Rede von
Dr.
Hans
de
With
- Parteizugehörigkeit zum Zeitpunkt der Rede:
(SPD)
- Letzte offizielle eingetragene Parteizugehörigkeit: (SPD)
Herr Präsident! Meine sehr verehrten Damen und Herren! Zunächst ein paar Vorbemerkungen. Eine Verfassungsgerichtsbarkeit, die sich wahrhaftig so nennen kann, gibt es erst seit 1803. Das war, als sich der United States Supreme Court im berühmten Fall Marbury versus Madison seine Kompetenz zur verfassungsrechtlichen Prüfung von staatlichen Akten und Gesetzen anmaßte. Ich sagte: anmaßte, denn noch 16 Jahre vorher hatten die Verfassungsväter dies dem Gericht abgesprochen. Obwohl kein Geringerer als Alexis de Tocqueville 1835 in seinem bekannten Buch „Über die Demokratie in Amerika" diese Verfassungsgerichtsbarkeit des Supreme Court besonders hervorhob und den europäischen Staaten empfahl, dauerte es noch sehr, sehr lange bis es bei uns entsprechende Verfassungsgerichtsbarkeiten gab.
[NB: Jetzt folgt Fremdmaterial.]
(* ===== verification/AddressParser.v ===== *)
(** * AddressParser: the addresses of a connection ([src/DXAddressParser.c])

    A collection of addresses is a string; the parser moves pointers in it.  A
    pointer is a position in the string, whose end reads as the null symbol;
    [None] is a null pointer where there may be one.  Out parameters are results.
    The strings are lists of characters without null symbols. *)

From Stdlib Require Import Ascii String.
From S2P Require Import Prelude Arrays Algorithms Output EventData.
Local Open Scope Z_scope.
Local Open Scope c_scope.

(** ** Data *)

Record dx_codec_tls_t : Type := CodecTls {
  tls_enabled : bool;
  tls_key_store : option (list Z);
  tls_key_store_password : option (list Z);
  tls_trust_store : option (list Z);
  tls_trust_store_password : option (list Z);
}.
Record dx_address_t : Type := Address {
  ad_host : option (list Z);
  ad_port : option (list Z);
  ad_username : option (list Z);
  ad_password : option (list Z);
  ad_tls : dx_codec_tls_t;
  ad_gzip : bool;
}.
Definition no_tls : dx_codec_tls_t := CodecTls false None None None None.
Definition zero_address : dx_address_t := Address None None None None no_tls false.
Es war, nebenbei bemerkt, auch eine Forderung der Paulskirche.
Ich sage: Eine wirkliche Verfassungsgerichtsbarkeit in Deutschland gibt es erst seit 1951, seitdem wir das Gericht in Karlsruhe haben. Denn was es davor gab, den Staatsgerichtshof des Deutschen Reiches, wird man wohl nicht als echten Vorgänger bezeichnen können. Ich erinnere nur an dessen Entscheidung vom 25. Oktober 1932 zum sogenannten Preußenschlag, als es um die Amtsenthebung der Regierung Braun/Severing ging. Die Ohnmacht dieses Gerichts war damals offenbar. Das Bundesverfassungsgericht in Karlsruhe heute hat demgegenüber eine ganz ander Stellung.
Ich wage zu sagen: Es ist wohl das Verfassungsgericht mit der umfassendsten Kompetenz überhaupt und es ist, was das Gericht als Machtfaktor angeht, dem Bundestag und der Regierung ebenbürtig.
Das Verfassungsgericht hat sich in der sehr kurzen Zeit, seitdem es judiziert, als Hort der Verfassung einen — das darf man wohl auch sagen; das sind keine zu hehren Worte — bedeutenden Ruf erworben. Von allen Einrichtungen der Bundesrepublik nimmt dieses Gericht, bestehend, wie wir wissen, nur aus zwei Senaten mit je acht Richtern, einen Spitzenplatz ein. Es ist nicht ohne Interesse — ich füge hinzu: nicht ohne Pikanterie — , wie das Institut für praxisorientierte Sozialforschung die Prioritäten 1986 setzte:
Höchstes Vertrauen genießt das Bundesverfassungsgericht, gefolgt von den Gerichten ganz allgemein, der Polizei, dem Bundestag, der Bundesregierung und der Bundeswehr. Am wenigsten Vertrauen genießen die Presse, die Gewerkschaften, das Fernsehen und die Kirchen.
Diese Spitzenstellung des Bundesverfassungsgerichts kommt sicher nicht von ungefähr. Sie kann nur auf die große Qualität der Richter und deren Rechtsprechung zurückgeführt werden. Deswegen sagen wir Sozialdemokraten, auch an Ihre Adresse gerichtet: Wir sollten bei einer Änderung des Wahlverfahrens sehr vorsichtig und sehr bedacht sein. Wir sollten nicht unnötig Porzellan zerschlagen.
Wenn der Antrag der GRÜNEN vorsieht, daß die Richter in Zukunft nicht mehr von einem zwölfköpfigen Wahlmännergremium, sondern vom Bundestagsplenum nach einem vorangegangenen Anhörungsverfahren im Ausschuß gewählt werden sollen, so ist das — das sagen Sie selber — kein neuer Vorschlag. Über diese und andere Formen wird eigentlich seit Bestehen des Verfassungsgerichtsgesetzes debattiert.
Nur kann ich Ihnen eines nicht ersparen, auch Ihnen nicht, Frau Nickels. Der Gesetzentwurf hier trägt das Datum vom 20. März 1987. Nur zehn Tage später, am 1. April — es mutet beinahe wie ein Aprilscherz an —, sind von Ihnen bei der Wahl nur 29 von 46 Mitgliedern anwesend gewesen. Ihr Kandidat fiel durch. Das heißt, Ihre hehren Begründungen in jenem Entwurf vom 20. März stehen in einem merkwürdigen Gegensatz zur tagtäglichen, zur wirklichen Praxis hier im Deutschen Bundestag.